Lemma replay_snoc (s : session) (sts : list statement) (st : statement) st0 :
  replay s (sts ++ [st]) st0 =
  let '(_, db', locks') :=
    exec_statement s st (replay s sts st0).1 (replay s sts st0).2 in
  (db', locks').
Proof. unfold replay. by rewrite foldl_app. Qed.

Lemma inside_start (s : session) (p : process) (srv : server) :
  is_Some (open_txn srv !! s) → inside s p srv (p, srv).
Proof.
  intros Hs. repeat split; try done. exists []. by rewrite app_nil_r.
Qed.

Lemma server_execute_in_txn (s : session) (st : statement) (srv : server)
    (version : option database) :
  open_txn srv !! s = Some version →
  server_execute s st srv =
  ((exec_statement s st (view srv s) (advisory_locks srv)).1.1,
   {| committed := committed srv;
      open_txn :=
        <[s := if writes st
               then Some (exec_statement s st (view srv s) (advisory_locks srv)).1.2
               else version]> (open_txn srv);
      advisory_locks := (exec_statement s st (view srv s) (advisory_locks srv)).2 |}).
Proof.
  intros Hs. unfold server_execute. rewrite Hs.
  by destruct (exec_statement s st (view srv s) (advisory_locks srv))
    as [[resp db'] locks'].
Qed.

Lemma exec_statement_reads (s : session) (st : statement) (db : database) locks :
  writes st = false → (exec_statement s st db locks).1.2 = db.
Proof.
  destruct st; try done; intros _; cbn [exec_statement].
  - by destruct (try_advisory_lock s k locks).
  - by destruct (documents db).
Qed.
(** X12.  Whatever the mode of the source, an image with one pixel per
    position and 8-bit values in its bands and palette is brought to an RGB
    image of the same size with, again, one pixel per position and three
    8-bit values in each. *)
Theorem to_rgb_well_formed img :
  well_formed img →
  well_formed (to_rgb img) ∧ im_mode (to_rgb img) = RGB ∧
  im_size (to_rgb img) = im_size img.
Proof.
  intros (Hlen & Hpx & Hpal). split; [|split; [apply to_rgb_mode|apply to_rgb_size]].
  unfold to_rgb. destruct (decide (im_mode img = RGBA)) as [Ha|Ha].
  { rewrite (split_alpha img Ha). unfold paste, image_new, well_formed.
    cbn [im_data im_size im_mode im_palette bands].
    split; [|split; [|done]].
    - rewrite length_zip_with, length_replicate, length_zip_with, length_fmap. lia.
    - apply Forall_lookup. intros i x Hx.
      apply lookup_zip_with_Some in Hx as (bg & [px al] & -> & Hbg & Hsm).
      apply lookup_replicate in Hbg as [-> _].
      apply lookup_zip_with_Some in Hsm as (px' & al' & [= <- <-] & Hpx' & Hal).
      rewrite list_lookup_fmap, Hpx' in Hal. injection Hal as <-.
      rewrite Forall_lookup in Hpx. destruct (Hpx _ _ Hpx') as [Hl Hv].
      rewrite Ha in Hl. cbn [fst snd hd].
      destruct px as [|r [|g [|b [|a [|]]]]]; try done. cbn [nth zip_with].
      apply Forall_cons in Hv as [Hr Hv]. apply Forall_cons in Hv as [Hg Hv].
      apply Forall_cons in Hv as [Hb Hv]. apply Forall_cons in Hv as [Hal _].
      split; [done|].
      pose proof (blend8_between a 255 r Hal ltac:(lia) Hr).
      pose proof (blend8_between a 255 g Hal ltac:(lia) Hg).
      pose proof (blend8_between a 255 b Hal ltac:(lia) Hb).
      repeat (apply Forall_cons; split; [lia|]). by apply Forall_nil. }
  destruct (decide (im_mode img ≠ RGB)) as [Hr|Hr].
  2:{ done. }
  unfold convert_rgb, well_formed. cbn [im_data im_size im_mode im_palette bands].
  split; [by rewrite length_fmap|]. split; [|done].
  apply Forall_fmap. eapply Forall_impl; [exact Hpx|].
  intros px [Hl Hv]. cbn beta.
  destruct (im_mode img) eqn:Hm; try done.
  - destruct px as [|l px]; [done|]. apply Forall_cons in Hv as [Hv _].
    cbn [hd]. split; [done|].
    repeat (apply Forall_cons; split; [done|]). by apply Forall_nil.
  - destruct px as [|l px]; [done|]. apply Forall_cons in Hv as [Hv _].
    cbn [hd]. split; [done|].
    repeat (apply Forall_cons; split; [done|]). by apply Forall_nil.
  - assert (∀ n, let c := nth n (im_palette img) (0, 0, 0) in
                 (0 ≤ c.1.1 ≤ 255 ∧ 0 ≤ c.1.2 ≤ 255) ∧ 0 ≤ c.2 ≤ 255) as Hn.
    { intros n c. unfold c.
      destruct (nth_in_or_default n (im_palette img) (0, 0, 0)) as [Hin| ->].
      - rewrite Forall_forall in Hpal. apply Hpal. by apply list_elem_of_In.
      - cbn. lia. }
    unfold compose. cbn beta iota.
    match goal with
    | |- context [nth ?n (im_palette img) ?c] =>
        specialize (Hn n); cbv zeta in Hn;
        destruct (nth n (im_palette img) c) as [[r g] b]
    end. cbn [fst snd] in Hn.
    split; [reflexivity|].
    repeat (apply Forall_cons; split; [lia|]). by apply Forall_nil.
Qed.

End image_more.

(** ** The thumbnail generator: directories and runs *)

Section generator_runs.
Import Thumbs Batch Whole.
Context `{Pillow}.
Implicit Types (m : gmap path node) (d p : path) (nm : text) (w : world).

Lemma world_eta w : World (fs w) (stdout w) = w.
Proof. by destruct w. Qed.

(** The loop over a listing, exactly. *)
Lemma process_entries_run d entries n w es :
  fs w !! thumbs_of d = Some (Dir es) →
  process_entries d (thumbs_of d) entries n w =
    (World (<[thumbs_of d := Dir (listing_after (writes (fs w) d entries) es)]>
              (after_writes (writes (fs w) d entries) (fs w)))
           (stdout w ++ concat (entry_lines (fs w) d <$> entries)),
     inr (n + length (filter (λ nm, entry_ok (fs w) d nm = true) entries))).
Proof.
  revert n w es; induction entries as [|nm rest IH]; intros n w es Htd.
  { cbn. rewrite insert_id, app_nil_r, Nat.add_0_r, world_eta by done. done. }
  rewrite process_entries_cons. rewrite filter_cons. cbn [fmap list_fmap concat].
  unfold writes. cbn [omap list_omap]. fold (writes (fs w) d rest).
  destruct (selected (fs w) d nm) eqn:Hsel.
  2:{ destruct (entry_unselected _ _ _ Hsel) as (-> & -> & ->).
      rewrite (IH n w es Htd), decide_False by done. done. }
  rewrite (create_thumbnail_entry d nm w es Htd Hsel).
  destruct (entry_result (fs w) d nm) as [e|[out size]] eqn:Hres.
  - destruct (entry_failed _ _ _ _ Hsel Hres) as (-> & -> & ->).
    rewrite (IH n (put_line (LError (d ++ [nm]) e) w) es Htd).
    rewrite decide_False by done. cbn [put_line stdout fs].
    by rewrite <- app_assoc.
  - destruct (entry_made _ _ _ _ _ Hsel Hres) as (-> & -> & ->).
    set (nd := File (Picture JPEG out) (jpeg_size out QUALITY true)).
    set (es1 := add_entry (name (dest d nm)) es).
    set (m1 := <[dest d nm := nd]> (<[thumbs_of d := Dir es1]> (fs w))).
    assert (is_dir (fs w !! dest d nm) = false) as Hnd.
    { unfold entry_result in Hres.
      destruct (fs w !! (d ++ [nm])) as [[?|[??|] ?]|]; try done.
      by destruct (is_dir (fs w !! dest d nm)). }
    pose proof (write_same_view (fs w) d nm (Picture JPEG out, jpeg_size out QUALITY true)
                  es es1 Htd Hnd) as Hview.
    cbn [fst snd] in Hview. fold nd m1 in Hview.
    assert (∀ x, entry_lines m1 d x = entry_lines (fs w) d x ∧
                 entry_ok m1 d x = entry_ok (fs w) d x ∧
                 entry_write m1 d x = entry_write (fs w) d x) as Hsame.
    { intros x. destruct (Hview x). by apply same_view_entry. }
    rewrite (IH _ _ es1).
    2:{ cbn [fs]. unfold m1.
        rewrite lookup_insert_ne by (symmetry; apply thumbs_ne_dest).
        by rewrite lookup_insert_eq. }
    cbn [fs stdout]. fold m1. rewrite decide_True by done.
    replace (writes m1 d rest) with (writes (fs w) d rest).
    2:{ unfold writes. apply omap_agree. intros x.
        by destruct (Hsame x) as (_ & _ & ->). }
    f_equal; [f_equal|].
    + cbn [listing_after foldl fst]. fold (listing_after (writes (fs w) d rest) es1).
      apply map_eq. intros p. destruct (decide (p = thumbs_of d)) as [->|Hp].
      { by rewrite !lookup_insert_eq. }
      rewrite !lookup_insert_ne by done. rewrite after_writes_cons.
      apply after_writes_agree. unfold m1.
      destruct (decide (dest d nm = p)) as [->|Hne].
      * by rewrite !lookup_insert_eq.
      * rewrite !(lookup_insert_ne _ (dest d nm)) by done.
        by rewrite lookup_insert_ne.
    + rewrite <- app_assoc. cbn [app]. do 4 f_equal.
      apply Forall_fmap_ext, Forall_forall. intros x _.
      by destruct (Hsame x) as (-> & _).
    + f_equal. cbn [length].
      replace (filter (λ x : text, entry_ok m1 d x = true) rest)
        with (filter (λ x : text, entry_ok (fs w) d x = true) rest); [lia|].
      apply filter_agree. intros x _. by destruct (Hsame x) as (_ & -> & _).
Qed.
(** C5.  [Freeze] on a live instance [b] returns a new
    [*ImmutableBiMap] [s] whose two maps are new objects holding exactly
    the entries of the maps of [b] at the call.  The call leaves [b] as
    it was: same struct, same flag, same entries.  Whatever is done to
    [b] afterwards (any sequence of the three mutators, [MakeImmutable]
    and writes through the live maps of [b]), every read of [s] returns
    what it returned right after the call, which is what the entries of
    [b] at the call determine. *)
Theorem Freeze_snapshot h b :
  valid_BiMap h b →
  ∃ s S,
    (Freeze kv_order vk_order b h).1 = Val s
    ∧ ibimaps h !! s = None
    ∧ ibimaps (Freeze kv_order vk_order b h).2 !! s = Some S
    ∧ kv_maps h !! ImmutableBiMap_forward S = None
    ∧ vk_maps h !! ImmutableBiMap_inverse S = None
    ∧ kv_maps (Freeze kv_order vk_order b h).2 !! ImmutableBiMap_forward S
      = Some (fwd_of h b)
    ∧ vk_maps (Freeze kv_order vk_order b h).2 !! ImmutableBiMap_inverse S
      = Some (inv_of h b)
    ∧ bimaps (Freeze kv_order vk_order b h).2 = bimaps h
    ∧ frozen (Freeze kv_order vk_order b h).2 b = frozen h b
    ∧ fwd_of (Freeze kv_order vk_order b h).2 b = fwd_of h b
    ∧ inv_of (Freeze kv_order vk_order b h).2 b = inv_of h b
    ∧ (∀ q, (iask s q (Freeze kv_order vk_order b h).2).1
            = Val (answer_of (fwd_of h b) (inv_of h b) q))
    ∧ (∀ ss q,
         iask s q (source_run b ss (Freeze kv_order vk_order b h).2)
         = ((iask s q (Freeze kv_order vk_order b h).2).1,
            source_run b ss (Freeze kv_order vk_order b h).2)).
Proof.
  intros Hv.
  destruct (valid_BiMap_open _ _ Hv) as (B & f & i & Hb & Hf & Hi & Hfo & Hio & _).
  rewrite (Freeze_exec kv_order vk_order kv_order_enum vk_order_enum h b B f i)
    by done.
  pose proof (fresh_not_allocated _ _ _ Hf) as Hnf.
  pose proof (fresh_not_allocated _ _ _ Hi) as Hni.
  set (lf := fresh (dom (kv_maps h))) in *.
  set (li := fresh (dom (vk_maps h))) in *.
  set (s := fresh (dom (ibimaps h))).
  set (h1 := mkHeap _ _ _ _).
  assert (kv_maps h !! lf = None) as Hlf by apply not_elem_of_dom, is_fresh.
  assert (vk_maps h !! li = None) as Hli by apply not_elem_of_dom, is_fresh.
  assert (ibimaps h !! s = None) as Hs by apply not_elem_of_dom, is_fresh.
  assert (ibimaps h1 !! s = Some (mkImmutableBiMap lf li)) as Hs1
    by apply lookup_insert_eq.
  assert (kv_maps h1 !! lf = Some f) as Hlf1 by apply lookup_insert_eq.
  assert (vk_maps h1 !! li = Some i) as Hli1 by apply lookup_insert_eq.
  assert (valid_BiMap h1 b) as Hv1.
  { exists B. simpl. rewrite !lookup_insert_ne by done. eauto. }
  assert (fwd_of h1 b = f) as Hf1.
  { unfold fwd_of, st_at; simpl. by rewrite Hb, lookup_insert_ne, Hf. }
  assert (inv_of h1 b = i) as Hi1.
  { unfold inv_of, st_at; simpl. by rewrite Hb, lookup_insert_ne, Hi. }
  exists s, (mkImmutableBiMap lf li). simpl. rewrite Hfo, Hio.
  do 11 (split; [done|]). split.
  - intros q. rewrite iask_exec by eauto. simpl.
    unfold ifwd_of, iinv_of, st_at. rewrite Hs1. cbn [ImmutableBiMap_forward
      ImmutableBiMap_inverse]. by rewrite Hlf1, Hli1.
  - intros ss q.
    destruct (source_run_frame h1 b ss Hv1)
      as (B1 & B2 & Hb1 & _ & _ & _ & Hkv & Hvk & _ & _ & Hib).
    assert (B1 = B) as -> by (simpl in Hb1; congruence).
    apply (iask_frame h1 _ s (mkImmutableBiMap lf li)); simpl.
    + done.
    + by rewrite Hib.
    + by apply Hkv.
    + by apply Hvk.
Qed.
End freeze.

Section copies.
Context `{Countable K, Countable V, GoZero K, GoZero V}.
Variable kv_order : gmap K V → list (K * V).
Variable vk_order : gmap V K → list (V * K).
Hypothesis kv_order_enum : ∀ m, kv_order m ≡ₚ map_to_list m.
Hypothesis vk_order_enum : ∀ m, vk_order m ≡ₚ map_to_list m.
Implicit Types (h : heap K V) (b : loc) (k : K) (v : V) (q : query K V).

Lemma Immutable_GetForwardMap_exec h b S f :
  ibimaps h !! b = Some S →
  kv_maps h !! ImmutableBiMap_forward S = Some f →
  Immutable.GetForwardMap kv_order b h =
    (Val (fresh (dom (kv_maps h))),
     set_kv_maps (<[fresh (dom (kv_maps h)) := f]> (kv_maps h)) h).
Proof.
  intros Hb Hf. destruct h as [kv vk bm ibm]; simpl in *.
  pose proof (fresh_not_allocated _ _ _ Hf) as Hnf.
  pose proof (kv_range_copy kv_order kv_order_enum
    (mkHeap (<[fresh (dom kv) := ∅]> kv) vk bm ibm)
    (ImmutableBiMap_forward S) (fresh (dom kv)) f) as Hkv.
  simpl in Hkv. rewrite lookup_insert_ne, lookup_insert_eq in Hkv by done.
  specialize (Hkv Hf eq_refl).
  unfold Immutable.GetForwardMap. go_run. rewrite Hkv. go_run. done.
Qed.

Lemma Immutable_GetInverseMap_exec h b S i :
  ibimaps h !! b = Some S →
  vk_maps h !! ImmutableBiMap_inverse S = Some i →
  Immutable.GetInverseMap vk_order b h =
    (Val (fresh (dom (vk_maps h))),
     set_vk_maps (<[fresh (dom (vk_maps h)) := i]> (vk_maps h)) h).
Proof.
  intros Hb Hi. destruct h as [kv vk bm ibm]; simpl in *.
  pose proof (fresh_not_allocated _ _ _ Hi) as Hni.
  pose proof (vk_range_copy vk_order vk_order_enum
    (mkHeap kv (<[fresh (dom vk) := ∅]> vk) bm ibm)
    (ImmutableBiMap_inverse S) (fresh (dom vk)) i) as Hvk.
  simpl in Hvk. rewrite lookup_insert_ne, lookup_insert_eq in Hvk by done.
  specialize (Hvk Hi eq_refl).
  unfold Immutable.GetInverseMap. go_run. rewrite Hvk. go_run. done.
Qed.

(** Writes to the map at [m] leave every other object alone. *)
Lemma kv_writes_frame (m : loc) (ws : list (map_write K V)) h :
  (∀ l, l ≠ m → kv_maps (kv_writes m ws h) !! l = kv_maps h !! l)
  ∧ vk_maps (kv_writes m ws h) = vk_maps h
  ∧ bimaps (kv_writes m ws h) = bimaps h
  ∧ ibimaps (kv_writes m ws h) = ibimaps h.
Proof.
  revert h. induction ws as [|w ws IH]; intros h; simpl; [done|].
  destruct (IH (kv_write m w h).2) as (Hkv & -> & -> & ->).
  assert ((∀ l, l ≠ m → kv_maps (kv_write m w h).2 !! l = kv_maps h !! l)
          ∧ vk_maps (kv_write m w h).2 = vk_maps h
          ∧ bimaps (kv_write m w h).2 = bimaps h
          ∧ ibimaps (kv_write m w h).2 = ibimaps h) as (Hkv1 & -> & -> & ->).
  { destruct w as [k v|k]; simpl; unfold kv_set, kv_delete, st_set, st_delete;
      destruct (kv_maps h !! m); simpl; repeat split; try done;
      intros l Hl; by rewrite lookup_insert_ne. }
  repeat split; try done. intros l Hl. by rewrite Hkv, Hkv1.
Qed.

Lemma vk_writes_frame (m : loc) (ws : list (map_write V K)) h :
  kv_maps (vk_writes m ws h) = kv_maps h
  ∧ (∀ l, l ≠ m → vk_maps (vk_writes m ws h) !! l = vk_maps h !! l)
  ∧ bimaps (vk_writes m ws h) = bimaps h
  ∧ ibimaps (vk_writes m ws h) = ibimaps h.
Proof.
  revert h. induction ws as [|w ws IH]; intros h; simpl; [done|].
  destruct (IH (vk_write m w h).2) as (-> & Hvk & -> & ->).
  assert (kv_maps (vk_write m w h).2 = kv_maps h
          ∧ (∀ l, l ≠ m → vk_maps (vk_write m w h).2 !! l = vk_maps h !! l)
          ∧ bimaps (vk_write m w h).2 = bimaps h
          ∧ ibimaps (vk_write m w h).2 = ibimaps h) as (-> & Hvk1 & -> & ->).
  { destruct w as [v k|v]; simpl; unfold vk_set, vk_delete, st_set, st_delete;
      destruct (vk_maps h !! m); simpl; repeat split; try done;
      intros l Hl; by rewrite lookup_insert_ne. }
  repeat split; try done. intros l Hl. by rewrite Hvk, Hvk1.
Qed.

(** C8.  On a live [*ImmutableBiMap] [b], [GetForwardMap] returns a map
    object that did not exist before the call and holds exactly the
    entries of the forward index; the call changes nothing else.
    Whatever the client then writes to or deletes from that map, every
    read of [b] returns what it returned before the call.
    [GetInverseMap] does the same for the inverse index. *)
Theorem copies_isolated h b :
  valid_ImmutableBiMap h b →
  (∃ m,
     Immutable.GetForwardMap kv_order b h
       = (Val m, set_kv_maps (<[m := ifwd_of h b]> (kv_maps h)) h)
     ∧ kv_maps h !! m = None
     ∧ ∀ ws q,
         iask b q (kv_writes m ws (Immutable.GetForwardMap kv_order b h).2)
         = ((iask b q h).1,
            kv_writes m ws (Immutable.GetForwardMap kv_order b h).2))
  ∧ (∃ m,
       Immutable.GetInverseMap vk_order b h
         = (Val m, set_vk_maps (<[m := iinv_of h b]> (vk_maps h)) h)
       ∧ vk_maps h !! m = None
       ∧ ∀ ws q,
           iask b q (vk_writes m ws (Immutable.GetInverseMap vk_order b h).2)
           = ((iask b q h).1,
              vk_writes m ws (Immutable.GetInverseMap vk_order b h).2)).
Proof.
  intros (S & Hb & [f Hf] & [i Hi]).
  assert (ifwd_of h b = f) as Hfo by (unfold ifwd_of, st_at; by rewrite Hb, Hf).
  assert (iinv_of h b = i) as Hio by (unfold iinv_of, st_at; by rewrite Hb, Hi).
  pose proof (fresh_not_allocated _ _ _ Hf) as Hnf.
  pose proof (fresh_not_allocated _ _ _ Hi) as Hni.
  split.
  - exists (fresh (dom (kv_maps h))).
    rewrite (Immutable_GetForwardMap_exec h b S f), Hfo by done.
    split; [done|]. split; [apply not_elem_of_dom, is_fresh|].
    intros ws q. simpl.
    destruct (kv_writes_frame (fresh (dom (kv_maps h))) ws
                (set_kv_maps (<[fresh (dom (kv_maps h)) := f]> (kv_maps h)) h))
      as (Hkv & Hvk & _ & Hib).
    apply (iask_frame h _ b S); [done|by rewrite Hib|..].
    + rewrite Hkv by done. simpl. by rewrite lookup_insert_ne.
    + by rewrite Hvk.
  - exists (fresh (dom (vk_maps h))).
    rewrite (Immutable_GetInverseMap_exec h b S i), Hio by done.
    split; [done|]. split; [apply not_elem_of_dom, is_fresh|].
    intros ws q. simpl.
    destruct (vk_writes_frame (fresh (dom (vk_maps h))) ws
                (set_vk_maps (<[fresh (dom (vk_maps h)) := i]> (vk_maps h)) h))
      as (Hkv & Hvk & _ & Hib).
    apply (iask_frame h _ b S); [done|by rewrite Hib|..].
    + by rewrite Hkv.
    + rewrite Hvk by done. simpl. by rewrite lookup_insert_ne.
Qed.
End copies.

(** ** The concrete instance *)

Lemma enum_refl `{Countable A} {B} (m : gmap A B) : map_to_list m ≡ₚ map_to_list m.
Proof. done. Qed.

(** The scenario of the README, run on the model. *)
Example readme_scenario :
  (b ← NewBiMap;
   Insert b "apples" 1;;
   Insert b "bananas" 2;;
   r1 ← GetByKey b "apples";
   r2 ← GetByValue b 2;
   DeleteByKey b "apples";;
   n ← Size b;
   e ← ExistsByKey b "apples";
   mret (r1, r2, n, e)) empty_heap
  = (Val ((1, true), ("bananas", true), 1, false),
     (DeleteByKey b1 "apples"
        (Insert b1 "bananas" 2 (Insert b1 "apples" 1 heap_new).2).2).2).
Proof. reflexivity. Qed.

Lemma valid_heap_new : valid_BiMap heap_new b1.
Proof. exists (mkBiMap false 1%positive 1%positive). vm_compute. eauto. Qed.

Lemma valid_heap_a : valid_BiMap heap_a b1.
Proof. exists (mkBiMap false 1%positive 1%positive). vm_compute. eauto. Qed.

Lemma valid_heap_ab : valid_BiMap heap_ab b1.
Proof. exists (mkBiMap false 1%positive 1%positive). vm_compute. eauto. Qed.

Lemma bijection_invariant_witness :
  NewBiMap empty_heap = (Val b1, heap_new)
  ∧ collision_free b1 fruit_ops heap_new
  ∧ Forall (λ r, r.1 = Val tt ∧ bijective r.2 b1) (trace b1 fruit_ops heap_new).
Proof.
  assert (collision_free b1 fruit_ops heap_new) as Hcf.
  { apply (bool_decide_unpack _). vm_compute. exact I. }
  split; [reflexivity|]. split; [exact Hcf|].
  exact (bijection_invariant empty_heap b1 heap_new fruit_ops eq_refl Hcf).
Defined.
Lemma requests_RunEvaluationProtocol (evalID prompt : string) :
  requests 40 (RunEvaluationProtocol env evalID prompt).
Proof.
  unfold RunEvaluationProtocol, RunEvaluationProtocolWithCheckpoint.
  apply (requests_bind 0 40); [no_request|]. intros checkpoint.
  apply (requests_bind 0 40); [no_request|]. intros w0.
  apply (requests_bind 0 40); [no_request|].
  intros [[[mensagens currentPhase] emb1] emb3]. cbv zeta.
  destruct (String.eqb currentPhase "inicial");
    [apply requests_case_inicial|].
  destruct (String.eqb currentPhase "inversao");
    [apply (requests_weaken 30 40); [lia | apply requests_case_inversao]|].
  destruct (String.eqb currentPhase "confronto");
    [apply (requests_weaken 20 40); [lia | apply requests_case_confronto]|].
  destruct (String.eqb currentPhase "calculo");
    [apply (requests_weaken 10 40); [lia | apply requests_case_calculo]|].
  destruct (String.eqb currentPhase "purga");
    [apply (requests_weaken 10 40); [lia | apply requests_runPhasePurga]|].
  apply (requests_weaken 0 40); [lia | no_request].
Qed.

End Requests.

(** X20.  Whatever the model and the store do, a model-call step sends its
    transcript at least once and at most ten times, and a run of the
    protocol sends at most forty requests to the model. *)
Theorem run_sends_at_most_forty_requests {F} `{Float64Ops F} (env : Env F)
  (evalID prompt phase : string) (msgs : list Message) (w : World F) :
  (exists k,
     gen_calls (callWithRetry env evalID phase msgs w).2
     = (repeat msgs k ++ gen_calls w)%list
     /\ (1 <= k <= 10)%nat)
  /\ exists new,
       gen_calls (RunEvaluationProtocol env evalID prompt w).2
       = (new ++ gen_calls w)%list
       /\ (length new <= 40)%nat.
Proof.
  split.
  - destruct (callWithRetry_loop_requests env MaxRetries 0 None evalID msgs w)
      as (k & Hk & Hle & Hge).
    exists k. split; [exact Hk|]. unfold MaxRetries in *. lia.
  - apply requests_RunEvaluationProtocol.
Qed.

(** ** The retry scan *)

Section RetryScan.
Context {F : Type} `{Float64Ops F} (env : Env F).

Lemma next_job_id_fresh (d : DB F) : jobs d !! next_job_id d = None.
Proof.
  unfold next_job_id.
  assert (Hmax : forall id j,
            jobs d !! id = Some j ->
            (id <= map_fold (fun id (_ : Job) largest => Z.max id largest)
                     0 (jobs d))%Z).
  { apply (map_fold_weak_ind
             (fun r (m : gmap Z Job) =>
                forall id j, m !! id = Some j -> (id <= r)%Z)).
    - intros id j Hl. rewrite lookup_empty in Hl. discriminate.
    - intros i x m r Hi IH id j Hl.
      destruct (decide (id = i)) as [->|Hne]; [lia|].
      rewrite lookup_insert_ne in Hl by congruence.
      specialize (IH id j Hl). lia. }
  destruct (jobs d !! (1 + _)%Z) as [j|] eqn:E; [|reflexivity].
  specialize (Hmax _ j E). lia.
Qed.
* * * * * * *
Check each line of the data above, and please copy the ones in which the string "every" occurs.

    and writes through the live maps of [b]), every read of [s] returns
(** Writes to the map at [m] leave every other object alone. *)
    Whatever the client then writes to or deletes from that map, every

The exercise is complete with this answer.